The candidates in the main debate were Donald Trump, Jeb Bush, Scott Walker, Mike Huckabee, Ben Carson, Ted Cruz, Marco Rubio, Rand Paul, Chris Christie, and John Kasich. The moderators were Bret Baier, Megyn Kelly, and Chris Wallace. Seven candidates who did not qualify were invited to participate in the 5 p.m. forum; these were Rick Perry, Bobby Jindal, Rick Santorum, Lindsey Graham, Carly Fiorina, Jim Gilmore, and George Pataki; the moderators for this debate were Bill Hemmer and Martha McCallum. Because of a rule-change announced by FOX one week before the debate-invitations went out, Graham, Pataki, and Gilmore were allowed to participate at 5 p.m. despite averaging below 1% in the five selected polls. (Former IRS Commissioner Mark Everson was excluded from the 5 p.m. tier, along with other relatively unknown candidates who did not meet the updated invitation-criteria of "consistently being offered to respondents in major national polls as recognized by Fox News.") The five selected polls were conducted by Fox News, Bloomberg, CBS News, Monmouth University, and Quinnipiac University.

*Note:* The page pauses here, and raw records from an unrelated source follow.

Lemma mutex_create_spec s (Q : ptr -> sys E -> Prop) :
  (forall h, heap_with (sheap s) (blocks (sheap s)) h -> Q NULL (update h s)) ->
  (forall m h, m <> NULL -> blocks (sheap s) !! m = None ->
     blocks h = <[m := sizeof_HT_Mutex]> (blocks (sheap s)) ->
     Q m (set_mutexes <[m := false]> (update h s))) ->
  wp ht_mutex_create Q s.
Proof.
  intros Hfail Hok. unfold ht_mutex_create. apply wp_bind, wp_zoom, ht_alloc_spec.
  - intros h Hw. rewrite decide_True by done. apply wp_ret. by apply Hfail.
  - intros m h Hm _ Hfr (Eh&_&_). rewrite decide_False by done. wp_steps. by apply Hok.
Qed.

Lemma mutex_destroy_spec m n s (Q : () -> sys E -> Prop) :
  mutexes s !! m = Some false -> m <> NULL -> blocks (sheap s) !! m = Some n ->
  (forall h, blocks h = delete m (blocks (sheap s)) -> Q tt (update h (set_mutexes (delete m) s))) ->
  wp (ht_mutex_destroy m) Q s.
Proof.
  intros Hm Hn Hl HQ. unfold ht_mutex_destroy. wp_steps. rewrite bool_decide_true by done. simpl. wp_steps.
  apply (ht_free_spec m n); [done|done|]. intros h (Eh&_&_). by apply HQ.
Qed.

Lemma container_create_spec s :
  wp ht_timeline_listener_container_create (fun p s' =>
    senv s' = senv s /\ current_identifier s' = current_identifier s /\ klasses s' = klasses s /\
    registry s' = registry s /\
    if decide (p = NULL) then
      blocks (sheap s') = blocks (sheap s) /\ mutexes s' = mutexes s /\ containers s' = containers s
    else exists c, cont_rep s' p c [] /\ cont_room c /\ length (cells (entries c)) = 16%nat /\
      capacity (entries c) = 16 /\ refcount c = 1 /\ cid c = 0 /\
      frame [] (cont_ptrs p c) (blocks (sheap s)) (blocks (sheap s')) /\
      blocks (sheap s) !! cmutex c = None /\
      mutexes s' = <[cmutex c := false]> (mutexes s) /\ containers s' = <[p := c]> (containers s)) s.
Proof.
  unfold ht_timeline_listener_container_create. apply wp_bind, wp_zoom, ht_alloc_spec.
  { intros h1 (E1&_&_). rewrite decide_True by done. by wp_steps. }
  intros p h1 Hp _ Hfr1 (E1&_&_). rewrite decide_False by done. apply wp_bind, wp_zoom.
  eapply wp_mono; [apply (bag_init_spec sizeof_HT_TimelineListenerEntry 16);
                     unfold sizeof_HT_TimelineListenerEntry; lia|].
  simpl. rewrite E1. intros [e|b] h2; cbn beta iota.
  { intros (->&E2&_). apply wp_bind, wp_zoom. eapply (ht_free_spec p); [done|simpl; by rewrite E2, lookup_insert_eq|].
    intros h3 (E3&_&_). wp_steps. simpl in *. by rewrite E3, E2, delete_insert_id. }
  intros (R&_&Emin&Ecap&Elen&Hfr2&E2&_&_). pose proof (rep_data R) as Hdn.
  assert (Hdp : data b <> p) by (intros Eq; rewrite Eq, lookup_insert_eq in Hfr2; done).
  set (l2 := <[data b := 16 * sizeof_HT_TimelineListenerEntry]> _) in E2.
  assert (Hfr12 : frame [] [data b; p] (blocks (sheap s)) l2).
  { eapply frame_trans; [by apply (frame_insert [] p sizeof_HT_TimelineListenerContainer)|]. by apply frame_insert. }
  apply wp_bind, mutex_create_spec; simpl.
  - intros h3 (E3&_&_). apply wp_bind, wp_zoom. simpl.
    eapply wp_mono; [eapply bag_deinit_spec; by rewrite E3, E2 in *|].
    intros _ h4 (_&_&_&E4&_&_). apply wp_bind, wp_zoom.
    eapply (ht_free_spec p); [done|simpl; rewrite E4, E3, E2; unfold l2; by rewrite lookup_delete_ne, lookup_insert_ne, lookup_insert_eq|].
    intros h5 (E5&_&_). wp_steps. simpl in *. split_and!; try done.
    rewrite E5, E4, E3, E2. unfold l2. by rewrite !delete_insert_id.
  - intros m h3 Hm Hfm E3. rewrite decide_False by done. rewrite E2 in Hfm, E3.
    assert (m <> p /\ m <> data b) as [Hmp Hmd].
    { unfold l2 in Hfm. split; intros ->; [rewrite (lookup_insert_ne _ (data b)), lookup_insert_eq in Hfm by done|
                         rewrite lookup_insert_eq in Hfm]; done. }
    apply wp_bind, store_container_spec.
    { simpl. rewrite E3, lookup_insert_ne by done. unfold l2. rewrite lookup_insert_ne, lookup_insert_eq by done. eauto. }
    apply wp_ret. simpl. rewrite decide_False by done. split_and!; try done.
    assert (Hfinal : frame [] [p; data b; m] (blocks (sheap s)) (blocks h3)).
    { rewrite E3. eapply frame_trans; [exact Hfr12|].
      rewrite (Permutation_swap (data b) p [m]), <- (Permutation_cons_append [data b; p] m). by apply frame_insert. }
    exists (Container b m 0 1). split_and!; try done.
    + split; simpl; try done; try lia.
      * apply lookup_insert_eq.
      * eapply rep_live_mono; [|exact R]. rewrite E3, E2. by rewrite lookup_insert_ne.
      * apply lookup_insert_eq.
      * repeat constructor; try done; rewrite E3.
        -- rewrite lookup_insert_ne by done. unfold l2. rewrite lookup_insert_ne, lookup_insert_eq by done. eauto.
        -- rewrite lookup_insert_eq. eauto.
      * repeat (apply NoDup_cons; split); rewrite ?not_elem_of_cons; split_and?; try apply not_elem_of_nil; try done.
        constructor.
    + unfold cont_room. simpl. rewrite (rep_size R), Ecap, Elen. simpl. lia.
    + simpl. lia.
    + simpl. unfold l2 in Hfm. by rewrite !lookup_insert_ne in Hfm by done.
Qed.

In the main event, Trump was afforded the most time to speak at the debate by the Fox moderators (at 10 minutes, 32 seconds) followed by Bush (8:31), Huckabee (6:40), Cruz (6:39), Kasich (6:31), Carson (6:23), Rubio (6:22), Christie (6:10), Walker (5:51), and Paul (5:10). The debate itself was viewed by 24 million people at its peak, setting records for the most-watched presidential primary debate ever and the highest-rated non-sports telecast in cable television history.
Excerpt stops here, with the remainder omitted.